Gene mutations or environmental factors such as infection or drugs can have genome-wide effects on gene expression levels across many different pathways. However, it is not always clear which of these perturbations can be buffered by the organism's compensatory mechanisms and which lead to detrimental outcomes as reflected in morphological changes or reduced health.
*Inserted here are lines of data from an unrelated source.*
(** X12.  While its calls succeed, the heartbeat extends the visibility of
    the message once after every sleep of [heartbeat_every] seconds, always
    by [visibility_timeout] and always on the same receipt handle, until it
    is cancelled; the first call that fails is the last one: the heartbeat
    ends there and the visibility is not extended again. *)
Theorem heartbeat_extends_until_failure he vt rh k rest :
  _heartbeat he vt rh (replicate k true)
  = (concat (replicate k [Sleep he; Extend rh vt]) ++ [Sleep he],
     Cancelled) /\
  _heartbeat he vt rh (replicate k true ++ false :: rest)
  = (concat (replicate (S k) [Sleep he; Extend rh vt]), Failed) /\
  count_if is_Extend
    (_heartbeat he vt rh (replicate k true ++ false :: rest)).1 = S k /\
  slept (_heartbeat he vt rh (replicate k true)).1
  = ((Z.of_nat k + 1) * he)%Z.
Proof.
  assert (forall j, concat (replicate (S j) [Sleep he; Extend rh vt])
                    = concat (replicate j [Sleep he; Extend rh vt])
                        ++ [Sleep he; Extend rh vt]) as Hsnoc.
  { induction j as [|j IHj]; [done|].
    change (concat (replicate (S (S j)) [Sleep he; Extend rh vt]))
      with ([Sleep he; Extend rh vt]
              ++ concat (replicate (S j) [Sleep he; Extend rh vt])).
    rewrite IHj at 1. by rewrite app_assoc. }
  assert (forall j, count_if is_Extend
                      (concat (replicate j [Sleep he; Extend rh vt])) = j)
    as Hcount by (induction j as [|j IHj]; simpl; [done|by rewrite IHj]).
  assert (forall j tl, slept (concat (replicate j [Sleep he; Extend rh vt])
                              ++ tl)
                       = (Z.of_nat j * he + slept tl)%Z) as Hslept.
  { induction j as [|j IHj]; intros tl; [simpl; lia|].
    change (concat (replicate (S j) [Sleep he; Extend rh vt]) ++ tl)
      with (Sleep he :: Extend rh vt
              :: (concat (replicate j [Sleep he; Extend rh vt]) ++ tl)).
    cbn [slept foldr].
    fold (slept (concat (replicate j [Sleep he; Extend rh vt]) ++ tl)).
    rewrite IHj. lia. }
  split_and!.
  - rewrite <- (app_nil_r (replicate k true)) at 1.
    by rewrite _heartbeat_successes.
  - rewrite _heartbeat_successes, Hsnoc. reflexivity.
  - rewrite _heartbeat_successes. cbn [_heartbeat fst app].
    rewrite count_if_app, Hcount. simpl. lia.
  - rewrite <- (app_nil_r (replicate k true)) at 1.
    rewrite _heartbeat_successes. simpl fst. cbn [_heartbeat fst].
    rewrite Hslept. simpl. lia.
Qed.

End HeartbeatFacts.

Section MessageTaskFacts.

Import HandleMessage.

Variable E : Type.

(** X13.  [_handle_message] starts a heartbeat exactly when both
    [heartbeat_every] and [visibility_timeout] are set and non-zero; it
    calls [process_func] exactly once; a heartbeat that was started is
    cancelled after [process_func] has ended and before the slot is
    released; and at most one exception is logged. *)
Theorem message_task_log (cfg : settings) (process : completion E)
    (hb : heartbeat_end E) :
  let on := opt_truthy (heartbeat_every cfg)
            && opt_truthy (visibility_timeout cfg) in
  exists logged : list (hevent E),
    (_handle_message E cfg process hb []).1
    = (if on then [StartHeartbeat] else []) ++ [Process]
        ++ (if on then [CancelHeartbeat] else []) ++ logged ++ [Release] /\
    (logged = [] \/ exists e, logged = [LogException e]) /\
    (on = true <->
     exists h v, heartbeat_every cfg = Some h /\ h <> 0%Z /\
                 visibility_timeout cfg = Some v /\ v <> 0%Z).
Proof.
  assert (forall x, opt_truthy x = true
                    <-> exists n, x = Some n /\ n <> 0%Z) as Htr.
  { intros [n|]; simpl; [|naive_solver].
    destruct (Z.eqb_spec n 0); simpl; naive_solver. }
  assert (opt_truthy (heartbeat_every cfg)
          && opt_truthy (visibility_timeout cfg) = true
          <-> exists h v, heartbeat_every cfg = Some h /\ h <> 0%Z /\
                          visibility_timeout cfg = Some v /\ v <> 0%Z)
    as Hon.
  { rewrite andb_true_iff, !Htr. naive_solver. }
  unfold _handle_message. simpl.
  destruct (opt_truthy (heartbeat_every cfg)
            && opt_truthy (visibility_timeout cfg));
    destruct process as [|[e|]], hb as [|e']; simpl;
    first [ exists []; split; [reflexivity|split; [by left|exact Hon]]
          | exists [LogException e]; split;
              [reflexivity|split; [right; by eexists|exact Hon]]
          | exists [LogException e']; split;
              [reflexivity|split; [right; by eexists|exact Hon]] ].
Qed.

End MessageTaskFacts.

Section QueueNameFacts.

Import Pathlib.

Lemma join_split s : join_slash (split_on "/" s) = s.
Proof.
  induction s as [|c s IH]; [reflexivity|]. simpl.
  destruct (Ascii.eqb_spec c "/") as [->|Hc].
  - destruct (split_on_cons "/" s) as (w & ws & Hs). rewrite Hs in *.
    change (join_slash ("" :: w :: ws)) with ("/" +:+ join_slash (w :: ws)).
    by rewrite IH.
  - destruct (split_on_cons "/" s) as (w & ws & Hs). rewrite Hs in *.
    assert (join_slash (String c w :: ws)
            = String c (join_slash (w :: ws))) as -> by by destruct ws.
    by rewrite IH.
Qed.

Lemma split_pieces s : Forall (fun w => no_slash w = true) (split_on "/" s).
Proof.
  induction s as [|c s IH]; simpl; [by repeat constructor|].
  destruct (Ascii.eqb_spec c "/") as [->|Hc]; [by constructor|].
  assert (Ascii.eqb c "/" = false) as Hcb by by apply Ascii.eqb_neq.
  destruct (split_on "/" s) as [|w ws].
  - repeat constructor. simpl. by rewrite Hcb.
  - inversion IH as [|? ? Hw Hws]; subst. constructor; [|done].
    simpl. by rewrite Hw, Hcb.
Qed.

(** X14.  The queue name that [get_status] reports is the part of the
    queue URL after its last slash: it contains no slash, the URL ends with
    it, what precedes it is empty or ends with a slash; for a URL that ends
    in [/name] it is [name], and for a URL without slash it is the whole
    URL. *)
Theorem queue_name_is_last_segment queue_url :
  no_slash (queue_name queue_url) = true /\
  (exists before,
     queue_url = before +:+ queue_name queue_url /\
     (before = "" \/ exists p, before = p +:+ "/")) /\
  (forall base name, no_slash name = true ->
     queue_name (base +:+ "/" +:+ name) = name) /\
  (no_slash queue_url = true -> queue_name queue_url = queue_url).
Proof.
  assert (forall s, no_slash (queue_name s) = true /\
            exists before, s = before +:+ queue_name s /\
              (before = "" \/ exists p, before = p +:+ "/")) as Hgen.
  { intros s. unfold queue_name.
    pose proof (join_split s) as Hj. pose proof (split_pieces s) as Hp.
    destruct (split_on_cons "/" s) as (w & ws & Hs). rewrite Hs in *.
    destruct (exists_last (l:=w :: ws) ltac:(done)) as (init & l & Heq).
    rewrite Heq in *. rewrite last_last.
    rewrite Forall_app, Forall_singleton in Hp. destruct Hp as [_ Hl].
    split; [exact Hl|].
    destruct init as [|i init].
    - exists "". split; [by rewrite <- Hj|by left].
    - rewrite join_slash_snoc in Hj by done.
      exists (join_slash (i :: init) +:+ "/"). split.
      + by rewrite string_app_assoc.
      + right. by eexists. }
  split; [apply Hgen|]. split; [apply Hgen|]. split.
  - intros base name Hn.
    assert (forall b, List.last (split_on "/" (b +:+ "/" +:+ name)) ""
                      = name) as H.
    { induction b as [|c b IH].
      - change ("" +:+ "/" +:+ name) with (String "/" name).
        cbn [split_on]. rewrite Ascii.eqb_refl.
        rewrite split_on_plain_end by done. reflexivity.
      - change (String c b +:+ "/" +:+ name)
          with (String c (b +:+ "/" +:+ name)).
        cbn [split_on].
        destruct (split_on_cons "/" (b +:+ "/" +:+ name))
          as (w & ws & Hs).
        rewrite Hs in *.
        destruct (Ascii.eqb c "/"); [exact IH|].
        destruct ws; [|exact IH]. simpl in *.
        assert (no_slash (b +:+ "/" +:+ name) = false) as Hsl.
        { clear. induction b as [|x b IHb]; [done|].
          change (String x b +:+ "/" +:+ name)
            with (String x (b +:+ "/" +:+ name)).
          simpl. rewrite IHb. apply andb_false_r. }
        pose proof (join_split (b +:+ "/" +:+ name)) as Hj.
        pose proof (split_pieces (b +:+ "/" +:+ name)) as Hp.
        rewrite Hs in Hj, Hp. simpl in Hj. subst w.
        inversion Hp; congruence. }
    apply H.
  - intros Hn. unfold queue_name. by rewrite split_on_plain_end.
Qed.

End QueueNameFacts.

(* ===================================================================== *)
(** ** rss_processor.py: what one run over a feed does *)
(* ===================================================================== *)

Section RSSRunFacts.

Import RSSRun.

Variable valid_http_url : string -> bool.
Variable http_url_str : string -> string.
Variable valid_bool : pyval -> bool.
Variable int_of_str : string -> option Z.
Variable track : bool.

Local Abbreviation loop :=
  (submit_loop valid_http_url http_url_str valid_bool track).
Local Abbreviation submit :=
  (submit_rss_items_to_queue valid_http_url http_url_str valid_bool track).
Local Abbreviation request := (crawl_request http_url_str).
Local Abbreviation request_valid :=
  (crawl_request_valid valid_http_url valid_bool).
Local Abbreviation process :=
  (process_task valid_http_url http_url_str valid_bool int_of_str track).

(** What the loop may append for the entries [items]. *)
#[warnings="-inconsistent-scopes"] Local Abbreviation from_entries
    t tid link_field processed items :=
  (fun x : rss_effect =>
     match x with
     | Enqueued body attrs =>
         exists it url,
           it ∈ items /\ item_link link_field it = Some url /\
           url <> "" /\ (track = true -> url ∉ processed) /\
           request_valid t url = true /\
           body = request t tid url /\ attrs = message_attributes_of t
     | SendFailed url =>
         exists it, it ∈ items /\ item_link link_field it = Some url
     | Marked tid' url =>
         track = true /\ tid' = tid /\
         exists it, it ∈ items /\ item_link link_field it = Some url
     end).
Our research focusses on investigating in vivo gene regulatory responses to challenges such as genetic mutations, chromatin disruption and infection. Specifically, we use our zebrafish mutant archive of ~43,000 alleles covering 60% of protein-coding genes, CRISPR/Cas9 mutagenesis and genome-wide sequencing approaches to understand the relationship between chromatin structure, transcriptional changes and phenotypic outcomes. For example, partial loss of function can have substantial effects on gene expression levels without gross morphological defects. This provides an opportunity to dissect gene regulatory networks and distinguish network-specific, but tolerated, gene expression changes from those that affect organismal development and health. We apply this approach in several areas:
- the role of heterochromatin maintenance in development and cancer
- gene regulatory networks underlying genetic compensation during neural crest differentiation
- common and distinct transcriptional responses to loss of skeletal muscle function
Furthermore, in collaboration with the laboratory of Lalita Ramakrishnan at the University of Cambridge, we are conducting a genetic screen for loci affecting susceptibility to M. marinum infection using our zebrafish mutant archive. Recently, we have also been awarded an NIH grant, together with Caroline Brennan at Queen Mary University London, to identify genes that influence addiction-related phenotypes in zebrafish.